Robert Carmichael
Correspondent and author
Robert Carmichael
Correspondent and author
2013
Mounting concern in Cambodia over hydropower project
FROM RADIO AUSTRALIA’S CONNECT ASIA SHOW
INTRO: Cambodia has begun preparations for a controversial hydropower project in the remote northeast: the Lower Se San 2 Dam. Large hydropower dams are controversial across the world, but if the experts are right, this dam will be far more damaging than most.
A small herd of water buffalo beats the afternoon heat in the cool waters of the Se San River. Nearby Srekor village is a tranquil place of 400 families that has stood on the southern bank of the Se San River for as long as anyone here can remember. It won't be here much longer: in the next year or so, the residents will have to leave.
The reason? A vast hydropower dam with an 8-kilometre-long wall will be built downstream. Its reservoir will cover more than 300 square kilometres, and once the waters rise, Srekor village with its stilted, wooden houses, its well-established garden compounds and its mature fruit trees will be swallowed up.
Pa Tou, a 37-year-old father of three, has lived in Srekor village all his life.
I spoke to him earlier this year. Like most residents Pa Tou is from the ethnic Lao minority, he farms rice on a small plot of land and he knows a lot about the river and fishing. Pa Tou says all of the villagers fear for the future and none wants to leave.
Pa Tou says the dam will deprive them of everything - homes, crops, fruit trees and their livelihoods. Later he tells me that the relocation site the authorities have offered
The 400-megawatt Lower Se San 2 Dam, which will cost around 800 million dollars and take five years to build, is a joint project involving companies from Cambodia, China and Vietnam.
An estimated 10,000 people will be moved for it, and there are more dams to come on the Cambodian side: at least two more are planned upstream on the Se San River; another two are scheduled for the neighbouring Sre Pok River; and one on the Se Kong River. Collectively these rivers, known as the 3S network and which empty into the Mekong, constitute a vital regional breeding ground for fish.
Conservationists warn such mega-projects represent a huge risk. A study published last year in the US Proceedings of the National Academy of Sciences found that plans to build more than 70 dams in the Mekong River Basin would have a "catastrophic" impact on the world's richest freshwater fishery.
Dr Eric Baran is one of the authors of that study. His team assessed 27 dams that regional governments plan to build on tributaries of the Mekong. He says the Lower Se San 2 Dam will be by far the most detrimental for fish.
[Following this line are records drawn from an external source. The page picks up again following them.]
(** * libRmath.js: signed-rank engine, noncentral t CDF and binomial CDF

    A shallow embedding of [src/lib/signrank/signrank.ts] (which also
    carries the noncentral-t routine [_pnt]) and [src/lib/binomial/pbinom.ts].

    JavaScript numbers are IEEE-754 binary64 values, so they are embedded
    as Rocq's primitive [float]; every arithmetic step of the source is the
    corresponding primitive operation and evaluates inside Rocq.  Module
    level variables ([w], [allocated_n]) become an explicit [state];
    exceptions and unbounded loops are made explicit in [outcome]. *)

From Stdlib Require Import ZArith List Bool Lia Floats String.
From Stdlib Require Uint63.
Import ListNotations.

Set Warnings "-inexact-float".
Local Open Scope float_scope.

(** ** JavaScript values *)

Module JS.

(** A value read from an array slot: a number, or [undefined] for a hole. *)
Definition value := option float.

Definition undefined : value := None.

(** [ToNumber]: [undefined] converts to NaN. *)
Definition ToNumber (v : value) : float :=
  match v with
  | Some x => x
  | None => nan
  end.

(** [v === x] for a number [x]: false on [undefined], IEEE equality otherwise. *)
Definition strict_eq (v : value) (x : float) : bool :=
  match v with
  | Some y => y =? x
  | None => false
  end.

(** The integer a finite integral float denotes; [None] for fractional
    and non-finite numbers. *)
Definition to_integer (x : float) : option Z :=
  match Prim2SF x with
  | S754_zero _ => Some 0%Z
  | S754_finite s m e =>
      let mag :=
        if (0 <=? e)%Z then Some (Z.shiftl (Zpos m) e)
        else if (Z.land (Zpos m) (Z.ones (- e)) =? 0)%Z
             then Some (Z.shiftr (Zpos m) (- e))
             else None in
      match mag with
      | Some z => Some (if s then (- z)%Z else z)
      | None => None
      end
  | _ => None
  end.

(** Exact conversion of a small integer to a number. *)
Definition of_Z (z : Z) : float :=
  if (z <? 0)%Z then - of_uint63 (Uint63.of_Z (- z))
  else of_uint63 (Uint63.of_Z z).

(** Array objects: the [length] property and the own properties that
    have been written.  Property keys are numbers (their canonical
    string form is determined by the number, [-0] and [0] sharing a key). *)
Record array := mkArray { length : Z; slots : list (float * float) }.

Definition same_key (a b : float) : bool :=
  (is_nan a && is_nan b) || (a =? b).

Fixpoint lookup (k : float) (l : list (float * float)) : value :=
  match l with
  | [] => None
  | (k', v) :: l' => if same_key k k' then Some v else lookup k l'
  end.

Fixpoint store (k v : float) (l : list (float * float)) : list (float * float) :=
  match l with
  | [] => [(k, v)]
  | (k', v') :: l' =>
      if same_key k k' then (k', v) :: l' else (k', v') :: store k v l'
  end.

(** [a[i]] *)
Definition get (a : array) (i : float) : value := lookup i (slots a).

(** An array index is an integer in [0, 2^32 - 2]; writing at one
    extends [length], other keys are plain properties. *)
Definition index_of (i : float) : option Z :=
  match to_integer i with
  | Some z => if ((0 <=? z) && (z <? 4294967295))%Z then Some z else None
  | None => None
  end.

(** [a[i] = v] *)
Definition set (a : array) (i v : float) : array :=
  {| length := match index_of i with
               | Some z => Z.max (length a) (z + 1)
               | None => length a
               end;
     slots := store i v (slots a) |}.

(** [new Array(len)]: a RangeError ([None]) unless [len] is an integer
    in [0, 2^32 - 1]; otherwise [len] holes. *)
Definition new_Array (len : float) : option array :=
  match to_integer len with
  | Some z =>
      if ((0 <=? z) && (z <? 4294967296))%Z
      then Some {| length := z; slots := [] |}
      else None
  | None => None
  end.

Inductive exn := RangeError | TypeError.

End JS.

(** ** Numeric helpers imported from [_general] *)

(** Diagnostics the library reports: [debug] printer lines (format string
    only), [ML_ERROR] codes and [MATHLIB_WARNING] lines. *)
Inductive ME := ME_DOMAIN | ME_RANGE | ME_NOCONV | ME_PRECISION | ME_UNDERFLOW.

Inductive diag :=
| Debug (fmt : string)
| MLError (code : ME) (where_ : string)
| Warning (fmt : string).

Definition ISNAN (x : float) : bool := is_nan x.
Definition R_FINITE (x : float) : bool := is_finite x.
Definition fabs (x : float) : float := abs x.

Definition M_LN2 : float := 0.693147180559945309417.
Definition DBL_EPSILON : float := 0x1p-52.

(** Modelled from the spec: [R_forceint] of [_general] (absent from the
    sources) rounds to the nearest integer; ties go to the even
    neighbour as C's [nearbyint] does. *)
Definition R_forceint (x : float) : float :=
  match Prim2SF x with
  | S754_finite s m e =>
      if (0 <=? e)%Z then x
      else
        let q := Z.shiftr (Zpos m) (- e) in
        let r := Z.land (Zpos m) (Z.ones (- e)) in
        let half := Z.shiftl 1 (- e - 1) in
        let z := if (r <? half)%Z then q
                 else if (half <? r)%Z then (q + 1)%Z
                 else if Z.even q then q else (q + 1)%Z in
        if s then - JS.of_Z z else JS.of_Z z
  | _ => x
  end.

(** Modelled from the spec: [trunc] of [_general] (absent) drops the
    fractional part, as [Math.trunc]. *)
Definition trunc (x : float) : float :=
  match Prim2SF x with
  | S754_finite s m e =>
      if (0 <=? e)%Z then x
      else
        let z := Z.shiftr (Zpos m) (- e) in
        if s then - JS.of_Z z else JS.of_Z z
  | _ => x
  end.

(** Modelled from the spec: [floor] of [_general] (absent), as [Math.floor]. *)
Definition floor (x : float) : float :=
  match Prim2SF x with
  | S754_finite s m e =>
      if (0 <=? e)%Z then x
      else
        let q := Z.shiftr (Zpos m) (- e) in
        let r := Z.land (Zpos m) (Z.ones (- e)) in
        if s then - JS.of_Z (if (r =? 0)%Z then q else (q + 1)%Z)
        else JS.of_Z q
  | _ => x
  end.

(** Modelled from the spec: [imin2] and [fmax2] (absent). *)
Definition imin2 (x y : float) : float := if x <? y then x else y.

Definition fmax2 (x y : float) : float :=
  if ISNAN x || ISNAN y then x + y else if x <? y then y else x.

(** Modelled from the spec: the boundary helpers of [_general] (absent):
    "given tail/log flags, return the correctly transformed
    representation of an exact 0, exact 1". *)
Definition R_D__0 (log_p : bool) : float := if log_p then neg_infinity else 0.
Definition R_D__1 (log_p : bool) : float := if log_p then 0 else 1.
Definition R_DT_0 (lower_tail log_p : bool) : float :=
  if lower_tail then R_D__0 log_p else R_D__1 log_p.
Definition R_DT_1 (lower_tail log_p : bool) : float :=
  if lower_tail then R_D__1 log_p else R_D__0 log_p.

(** Modelled from the spec: [R_Q_P01_check] (absent) yields NaN for an
    illegal probability and [undefined] ([None]) for a legal one. *)
Definition R_Q_P01_check (log_p : bool) (p : float) : option float :=
  if (log_p && (0 <? p)) || (negb log_p && ((p <? 0) || (1 <? p)))
  then Some nan else None.

(** Modelled from the spec: [R_nonint] (absent), "integrality of n". *)
Definition R_nonint (x : float) : bool :=
  1e-7 * fmax2 1 (fabs x) <? fabs (x - R_forceint x).

(** The transcendental functions of [Math] and the distribution
    primitives of the sibling modules are collaborators: the development
    is parametric in them. *)
Class Collaborators := {
  exp : float -> float;
  log : float -> float;
  log1p : float -> float;
  expm1 : float -> float;
  pow : float -> float -> float;
  lgammafn : float -> float;
  pbeta : float -> float -> float -> bool -> bool -> float;
  pnorm : float -> float -> float -> bool -> bool -> float;
  pt : float -> float -> bool -> bool -> float
}.

Section Tail.
Context {C : Collaborators}.

(** Modelled from the spec: [R_DT_val] and [R_DT_qIv] (absent), the
    tail/log transform of a computed probability and its inverse. *)
Definition R_DT_val (lower_tail log_p : bool) (x : float) : float :=
  if lower_tail then (if log_p then log x else x)
  else (if log_p then log1p (- x) else 0.5 - x + 0.5).

Definition R_DT_qIv (lower_tail log_p : bool) (p : float) : float :=
  if log_p then (if lower_tail then exp p else - expm1 p)
  else (if lower_tail then p else 0.5 - p + 0.5).
End Tail.

(** ** Signed-rank engine ([signrank.ts]) *)

(** The module-level variables [w] and [allocated_n] (both start out
    [undefined]) and the diagnostics reported so far. *)
Record state := mkState {
  w : option JS.array;
  allocated_n : option float;
  diags : list diag
}.

Definition initial_state : state :=
  {| w := None; allocated_n := None; diags := [] |}.

(** What a call does: it returns a value in a new state, throws, or is
    still running when the fuel given to its loops is used up. *)
Inductive outcome (A : Type) :=
| Return (a : A) (s : state)
| Throws (e : JS.exn)
| Timeout.
Arguments Return {A} a s.
Arguments Throws {A} e.
Arguments Timeout {A}.

Definition bind {A B} (m : outcome A) (k : A -> state -> outcome B) : outcome B :=
  match m with
  | Return a s => k a s
  | Throws e => Throws e
  | Timeout => Timeout
  end.

Definition value_of {A} (m : outcome A) : option A :=
  match m with
  | Return a _ => Some a
  | _ => None
  end.

Definition state_of {A} (m : outcome A) : option state :=
  match m with
  | Return _ s => Some s
  | _ => None
  end.

(** [w_init_maybe]: the array constructor either throws or yields an
    object, and objects are truthy, so the [MATHLIB_ERROR] line is dead. *)
Definition w_init_maybe (n : float) (s : state) : outcome unit :=
  let u := n * (n + 1) / 2 in
  let c := u / 2 in
  match JS.new_Array (c + 1) with
  | None => Throws JS.RangeError
  | Some a =>
      Return tt {| w := Some a; allocated_n := Some n; diags := diags s |}
  end.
“We found that the fish yield loss due to this dam would represent 9.3% of the total fish yield of the Mekong Basin,” Baran says. “So it's 9.3% of 2.1 million tons - which is a gigantic amount. In other words, this expected loss represents around 200,000 tons per year, which is much more than the whole marine sector of Australia.”
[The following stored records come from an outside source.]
(** Growing from any point of a full box, no side of which is longer
    than 50 voxels, gives the box. *)
Lemma grow_full_box (todo : gset Coord) (b : Coord * Coord) (seed : Coord) :
  (∀ c, c ∈ todo ↔ in_box b c ∧ c ≠ seed) →
  in_box b seed →
  Coord_x b.2 - Coord_x b.1 ≤ 49 → Coord_y b.2 - Coord_y b.1 ≤ 49 →
  Coord_z b.2 - Coord_z b.1 ≤ 49 →
  grow todo seed = b.
Proof.
  destruct b as [[[x1 y1] z1] [[x2 y2] z2]], seed as [[sx sy] sz].
  unfold in_box, Coord_x, Coord_y, Coord_z. simpl.
  intros Htodo (Hx & Hy & Hz) Hwx Hwy Hwz.
  assert (Hin : ∀ x y z, (x, y, z) ∈ todo ↔
            (x1 ≤ x ≤ x2 ∧ y1 ≤ y ≤ y2 ∧ z1 ≤ z ≤ z2) ∧ (x, y, z) ≠ (sx, sy, sz)).
  { intros x y z. by rewrite Htodo. }
  unfold grow. cbv beta iota zeta.
  set (okx := λ x, bool_decide ((x, sy, sz) ∈ todo)).
  assert (extend okx (range (sx + 1) (sx + EXTENT)) sx = x2) as ->.
  { apply extend_range_up_exact; [lia| |].
    - intros v Hv. apply bool_decide_eq_true, Hin. split; [lia|]. intros [=]. lia.
    - intros _. apply bool_decide_eq_false. rewrite Hin. lia. }
  assert (extend okx (range_down (sx - 1) (sx - EXTENT)) sx = x1) as ->.
  { apply extend_range_down_exact; [lia| |].
    - intros v Hv. apply bool_decide_eq_true, Hin. split; [lia|]. intros [=]. lia.
    - intros _. apply bool_decide_eq_false. rewrite Hin. lia. }
  set (oky := λ y, forallb (λ x, bool_decide ((x, y, sz) ∈ todo)) (range x1 (x2 + 1))).
  assert (extend oky (range (sy + 1) (sy + EXTENT)) sy = y2) as ->.
  { apply extend_range_up_exact; [lia| |].
    - intros v Hv. apply forallb_range. intros x Hx'.
      apply bool_decide_eq_true, Hin. split; [lia|]. intros [=]. lia.
    - intros _. apply (forallb_range_false _ _ _ x1); [lia|].
      apply bool_decide_eq_false. rewrite Hin. lia. }
  assert (extend oky (range_down (sy - 1) (sy - EXTENT)) sy = y1) as ->.
  { apply extend_range_down_exact; [lia| |].
    - intros v Hv. apply forallb_range. intros x Hx'.
      apply bool_decide_eq_true, Hin. split; [lia|]. intros [=]. lia.
    - intros _. apply (forallb_range_false _ _ _ x1); [lia|].
      apply bool_decide_eq_false. rewrite Hin. lia. }
  set (okz := λ z, forallb (λ x, forallb (λ y, bool_decide ((x, y, z) ∈ todo))
                                   (range y1 (y2 + 1))) (range x1 (x2 + 1))).
  assert (extend okz (range (sz + 1) (sz + EXTENT)) sz = z2) as ->.
  { apply extend_range_up_exact; [lia| |].
    - intros v Hv. apply forallb_range. intros x Hx'. apply forallb_range. intros y Hy'.
      apply bool_decide_eq_true, Hin. split; [lia|]. intros [=]. lia.
    - intros _. apply (forallb_range_false _ _ _ x1); [lia|].
      apply (forallb_range_false _ _ _ y1); [lia|].
      apply bool_decide_eq_false. rewrite Hin. lia. }
  assert (extend okz (range_down (sz - 1) (sz - EXTENT)) sz = z1) as ->.
  { apply extend_range_down_exact; [lia| |].
    - intros v Hv. apply forallb_range. intros x Hx'. apply forallb_range. intros y Hy'.
      apply bool_decide_eq_true, Hin. split; [lia|]. intros [=]. lia.
    - intros _. apply (forallb_range_false _ _ _ x1); [lia|].
      apply (forallb_range_false _ _ _ y1); [lia|].
      apply bool_decide_eq_false. rewrite Hin. lia. }
  done.
Qed.

Lemma bounding_boxes_full_box (set_pop : gset Coord → Coord) (voxels : gset Coord) (b : Coord * Coord) :
  (∀ s : gset Coord, s ≠ ∅ → set_pop s ∈ s) →
  (∀ c, c ∈ voxels ↔ in_box b c) →
  in_box b b.1 →
  Coord_x b.2 - Coord_x b.1 ≤ 49 → Coord_y b.2 - Coord_y b.1 ≤ 49 →
  Coord_z b.2 - Coord_z b.1 ≤ 49 →
  bounding_boxes set_pop voxels = Some [b].
Proof.
  intros Hpop Hvox Hb Hwx Hwy Hwz. unfold bounding_boxes.
  assert (voxels ≠ ∅) as Hne.
  { intros ->. apply Hvox in Hb. by apply elem_of_empty in Hb. }
  destruct (size voxels) as [|fuel] eqn:Hsize.
  { apply size_empty_inv in Hsize. exfalso. apply Hne. by apply leibniz_equiv. }
  simpl. rewrite decide_False by done.
  pose proof (Hpop voxels Hne) as Hseed. set (seed := set_pop voxels) in *.
  assert (grow (voxels ∖ {[seed]}) seed = b) as ->.
  { apply grow_full_box; [|by apply Hvox|done..].
    intros c. rewrite elem_of_difference, elem_of_singleton, Hvox. done. }
  assert (discard_box (voxels ∖ {[seed]}) b = ∅) as ->.
  { apply leibniz_equiv. intros c.
    rewrite elem_of_discard_box, elem_of_difference, Hvox, elem_of_empty. tauto. }
  by destruct fuel.
Qed.

Section frame.
Context {E : Externals}.

Lemma keeps_block {A} (f : Item.t E → A) name cb
    (body : string → Item.t E → Parser (Item.t E)) self :
  (∀ key self, keeps f self (body key self)) → keeps f self (block name cb body self).
Proof.
  intros Hbody st it st' Hrun.
  apply (block_invariant (λ it, f it = f self)) in Hrun; [done| |done].
  intros key a st0 a' st0' Ha Hrun'. rewrite <- Ha. by eapply Hbody.
Qed.

Lemma keeps_for_each {A B} (f : Item.t E → A) (xs : list B)
    (body : B → Item.t E → Parser (Item.t E)) self :
  (∀ x self, keeps f self (body x self)) → keeps f self (for_each xs body self).
Proof.
  intros Hbody st it st' Hrun.
  apply (for_each_invariant (λ it, f it = f self)) in Hrun; [done| |done].
  intros x a st0 a' st0' Ha Hrun'. rewrite <- Ha. by eapply Hbody.
Qed.

Lemma setattr_bool_outside_editor key attr value (self : Item.t E) :
  dict_get _BOOL_ATTRS key = Some attr →
  outside_editor (setattr_bool attr value self) = outside_editor self.
Proof.
  simpl. intros H. unfold setattr_bool. repeat case_decide; by simplify_eq.
Qed.

Lemma editor_key_outside key (self : Item.t E) :
  keeps outside_editor self (parse_editor_key key self).
Proof.
  intros st it st' H. unfold parse_editor_key in H. cbv zeta in H.
  destruct (dict_get _BOOL_ATTRS (casefold key)) as [attr|] eqn:Hattr.
  - repeat case_decide; try (run_apart H; done).
    + inv_bind H. eapply keeps_for_each; [|exact H].
      intros word self' st1 a2 st2 Hword. run_apart Hword. done.
    + run_apart H. by eapply setattr_bool_outside_editor.
  - repeat case_decide; try (run_apart H; done).
    inv_bind H. eapply keeps_for_each; [|exact H].
    intros word self' st1 a2 st2 Hword. run_apart Hword. done.
Qed.

Lemma editor_block_outside (self : Item.t E) :
  keeps outside_editor self (_parse_editor_block self).
Proof. apply keeps_block, editor_key_outside. Qed.

Lemma properties_block_outside (self : Item.t E) :
  keeps outside_properties self (_parse_properties_block self).
Proof.
  apply keeps_block. intros key self' st it st' H.
  unfold parse_properties_key in H. run_apart H. done.
Qed.

Lemma instance_block_outside inst_name (self : Item.t E) :
  keeps outside_export self (_parse_instance_block inst_name self).
Proof.
  intros st it st' H. unfold _parse_instance_block in H.
  inv_bind H. destruct a as [[inst_ind inst_name'] self'].
  assert (outside_export self' = outside_export self) as <-.
  { destruct (py_int inst_name); [|destruct (startswith _ _)].
    - by apply ret_Ok in H0 as [[= _ _ <-] _].
    - by apply ret_Ok in H0 as [[= _ _ <-] _].
    - by injection H0 as _ _ <- _. }
  run_apart H; done.
Qed.

Lemma connection_points_outside (self : Item.t E) :
  keeps outside_export self (_parse_connection_points self).
Proof.
  apply keeps_block. intros key self' st it st' H.
  unfold parse_connection_point in H. run_apart H. done.
Qed.

Lemma embedded_voxels_outside (self : Item.t E) :
  keeps outside_export self (_parse_embedded_voxels self).
Proof.
  apply keeps_block. intros key self' st it st' H.
  unfold parse_embedded_key in H. repeat case_decide.
  - unfold parse_volume in H. run_apart H. done.
  - eapply keeps_block; [|exact H].
    intros key' self'' stv itv stv' Hv. unfold parse_voxel_key in Hv. run_apart Hv. done.
  - by apply ret_Ok in H as [<- _].
Qed.

Lemma embed_faces_outside (self : Item.t E) :
  keeps outside_export self (_parse_embed_faces self).
Proof.
  apply keeps_block. intros key self' st it st' H.
  unfold parse_embed_face in H. run_apart H. done.
Qed.

Lemma overlay_outside (self : Item.t E) : keeps outside_export self (_parse_overlay self).
Proof. intros st it st' H. unfold _parse_overlay in H. run_apart H. done. Qed.

Lemma export_block_outside (self : Item.t E) :
  keeps outside_export self (_parse_export_block self).
Proof.
  apply keeps_block. intros key self' st it st' H.
  unfold parse_export_key in H. repeat case_decide.
  - run_apart H. done.
  - run_apart H. done.
  - eapply keeps_block; [|exact H]. intros. apply instance_block_outside.
  - by eapply connection_points_outside.
  - by eapply embedded_voxels_outside.
  - by eapply embed_faces_outside.
  - by eapply overlay_outside.
  - run_apart H. done.
Qed.
End frame.

Lemma to_upper_idemp c : to_upper (to_upper c) = to_upper c.
Proof. by destruct c as [[] [] [] [] [] [] [] []]. Qed.

Lemma upper_idemp s : upper (upper s) = upper s.
Proof.
  unfold upper. induction s as [|c s IH]; simpl; [done|].
  by rewrite to_upper_idemp, IH.
Qed.

Lemma dict_set_Forall_kv {K V} `{EqDecision K} (P : K → V → Prop) (d : dict K V) k v :
  Forall (λ kv, P kv.1 kv.2) d → P k v → Forall (λ kv, P kv.1 kv.2) (dict_set d k v).
Proof.
  intros Hd Hv. induction d as [|[k' v'] d IH]; simpl.
  - by constructor.
  - apply Forall_cons in Hd as [Hv' Hd]. case_decide; constructor; auto.
Qed.

Lemma dict_get_Forall_kv {K V} `{EqDecision K} (P : K → V → Prop) (d : dict K V) k v :
  Forall (λ kv, P kv.1 kv.2) d → dict_get d k = Some v → P k v.
Proof.
  intros Hd. induction d as [|[k' v'] d IH]; simpl; [done|].
  apply Forall_cons in Hd as [Hv' Hd]. case_decide; [|auto].
  intros [= <-]. by subst.
Qed.

Section parsed_items.
Context {E : Externals}.

Lemma well_made_outside_editor (a b : Item.t E) :
  outside_editor a = outside_editor b → well_made b → well_made a.
Proof. unfold well_made. intros H [Hid Hps]. inversion H. split; congruence. Qed.

Lemma well_made_outside_properties (a b : Item.t E) :
  outside_properties a = outside_properties b → well_made b → well_made a.
Proof. unfold well_made. intros H [Hid Hps]. inversion H. split; congruence. Qed.

Lemma well_made_outside_export (a b : Item.t E) :
  outside_export a = outside_export b → well_made b → well_made a.
Proof. unfold well_made. intros H [Hid Hps]. inversion H. split; congruence. Qed.

Lemma parse_one_token_well_made token tok_value (item : Item.t E) st r st' :
  well_made item →
  parse_one_token token tok_value item st = Ok (r, st') →
  match r with
  | inl it => well_made it
  | inr it => well_made it ∧ Item.id it ≠ ""
  end.
Proof.
  intros Hitem H. unfold parse_one_token in H. cbv zeta in H.
  repeat case_decide; run_apart H; simpl; try done.
  - destruct Hitem as [_ Hps]. split; [apply upper_idemp|exact Hps].
  - eapply well_made_outside_editor; [|exact Hitem]. by eapply editor_block_outside.
  - eapply well_made_outside_properties; [|exact Hitem]. by eapply properties_block_outside.
  - eapply well_made_outside_export; [|exact Hitem]. by eapply export_block_outside.
Qed.

Lemma Item_parse_one_well_made st (it : Item.t E) st' :
  Item_parse_one st = Ok (it, st') → well_made it ∧ Item.id it ≠ "".
Proof.
  intros H. unfold Item_parse_one in H. inv_bind H. inv_bind H.
  destruct a0 as [item [returned|]]; [|done]. apply ret_Ok in H as [<- _].
  unfold for_tokens in H1.
  apply (token_loop_invariant well_made (λ it, well_made it ∧ Item.id it ≠ ""))
    in H1 as [_ Hq]; [done| |done].
  intros t v item0 stb r stb' Hitem Hbody. by eapply parse_one_token_well_made.
Qed.

(** The document [Item.parse] returns: every item is filed under its own
    id, every icon under its own type. *)
Lemma Item_parse_tokens_filed st items icons st' :
  @Item_parse_tokens E st = Ok ((items, icons), st') →
  Forall (λ kv, Item.id kv.2 = kv.1 ∧ well_made kv.2 ∧ kv.1 ≠ "") items ∧
  Forall (λ kv, Renderable.type kv.2 = kv.1) icons.
Proof.
  intros H. unfold Item_parse_tokens in H. inv_bind H. case_decide; [done|].
  apply (block_invariant
           (λ s, Forall (λ kv, Item.id kv.2 = kv.1 ∧ well_made kv.2 ∧ kv.1 ≠ "") s.1 ∧
                 Forall (λ kv, Renderable.type kv.2 = kv.1) s.2)) in H; [done| |by split].
  intros key [items1 icons1] stk [items2 icons2] stk' [Hitems Hicons] Hkey.
  unfold parse_itemdata_key in Hkey. repeat case_decide; [| |done].
  - inv_bind Hkey. inv_bind Hkey. apply ret_Ok in Hkey as [[= <- <-] _].
    simpl in *. split; [|done].
    apply Item_parse_one_well_made in Hkey0 as [Hmade Hid].
    by apply (dict_set_Forall_kv (λ k it, Item.id it = k ∧ well_made it ∧ k ≠ "")).
  - inv_bind Hkey. apply ret_Ok in Hkey as [[= <- <-] _]. simpl in *. split; [done|].
    apply (block_invariant (λ s, Forall (λ kv, Renderable.type kv.2 = kv.1) s))
      in Hkey0; [done| |done].
    intros key' icons0 str icons' str' Hic Hr. unfold parse_renderables_key in Hr.
    case_decide; [done|]. inv_bind Hr. apply ret_Ok in Hr as [<- _].
    by apply (dict_set_Forall_kv (λ k r, Renderable.type r = k)).
Qed.
End parsed_items.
The Lower Mekong Basin is shared by 65 million people in four countries. Given that many of those people are poor and rely overwhelmingly on freshwater fish, there are well-founded fears that hydropower dams will cause many to go hungry. Take Cambodia, for instance, whose 15-million-strong population eats more freshwater fish per capita than any other in the world.
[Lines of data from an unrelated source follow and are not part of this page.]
(** X13. Changing one of the three buttons and changing it back restores
    the object: when the flag of the button is [held], the calls
    [SetPointerButtonState button (negb held)] and then
    [SetPointerButtonState button held] leave every field as it was, after
    sending one input each at the same position. *)
Theorem button_change_is_undone (button : WebviewPointerButton.t)
    (held : bool) (w : World Host) :
  In button [WebviewPointerButton.Primary; WebviewPointerButton.Secondary;
             WebviewPointerButton.Tertiary] ->
  key_down (virtual_keys_ (this w)) (Z.log2 (button_flag button)) = held ->
  exists w1 k1 k2 vk,
    SetPointerButtonState button (negb held) w = Some (tt, w1) /\
    SetPointerButtonState button held w1 =
      Some (tt, {| this := this w;
                   native := native w ++
                     [SendMouseInput k1 vk 0 (last_cursor_pos_ (this w));
                      SendMouseInput k2
                        (VirtualKeyState.state (virtual_keys_ (this w))) 0
                        (last_cursor_pos_ (this w))];
                   cerr := cerr w; host := host w |}).
Proof.
  intros Hin Hheld.
  assert (Hback :
    keys_after button held
      (keys_after button (negb held) (virtual_keys_ (this w))) =
    virtual_keys_ (this w)).
  { apply VirtualKeyState_ext. intros n. rewrite !keys_after_key_down.
    destruct Hin as [<-|[<-|[<-|[]]]];
      match goal with
      | |- context [n =? ?k] =>
          destruct (Z.eqb_spec n k); [subst n; now rewrite Hheld|]
      end; reflexivity. }
  rewrite SetPointerButtonState_keys.
  eexists. exists (button_kind button (negb held)), (button_kind button held).
  exists (VirtualKeyState.state
            (keys_after button (negb held) (virtual_keys_ (this w)))).
  split; [reflexivity|].
  rewrite SetPointerButtonState_keys.
  destruct w as [t calls err h], t.
  cbn [this native cerr host virtual_keys_ with_virtual_keys
       last_cursor_pos_] in *.
  rewrite Hback, <- app_assoc. reflexivity.
Qed.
“People have become very reliant on this source of animal protein,” says Baran. “It represents 81 percent of the animal protein consumption in the country.”
Hydropower is a central part of this region's scramble for electricity. Cambodia imports much of its electricity from Vietnam and Thailand, yet there is seldom enough.
Opponents of large power projects say the focus should be small and local - generate electricity where it is needed. The argument is that such local projects are cheaper, quicker, and more efficient…and do far less environmental and social damage.
Government officials declined to speak with Radio Australia for this story. However, Prime Minister Hun Sen's comments earlier this year make it clear that the preference is for large schemes - such as hydropower dams and coal-fired plants. The Lower Se San 2 Dam is unlikely to be the last of its kind.
Back in Srekor village, Pa Tou's concerns extend beyond how he will provide for his family. He worries too about the village graveyard that lies a mile downstream. He took us to see it, weaving expertly through the rapids on the Se San River in his low, wooden boat.
Within this bamboo thicket are several small spirit houses containing bones and ashes with offerings of food laid out. Villagers come here regularly to pray and leave offerings for the deceased.
Pa Tou says the villagers of Srekor have asked the authorities for permission to take the remains of their dead with them, but worry they won't be allowed to. This is important to them, he explains, because when he and the other villagers eventually die, they want to be reunited with their ancestors.
With that, it was time to leave, and we clambered back into Pa Tou's narrow boat. He sparked the motor into life and guided us upstream through the tangle of rapids and back to Srekor village, a vista of rural life in Cambodia that in a few years will have entirely disappeared.
END
9 May 2013
Water buffalo wallow in the waters of the Se San River where it passes Srekor village in northeastern Cambodia.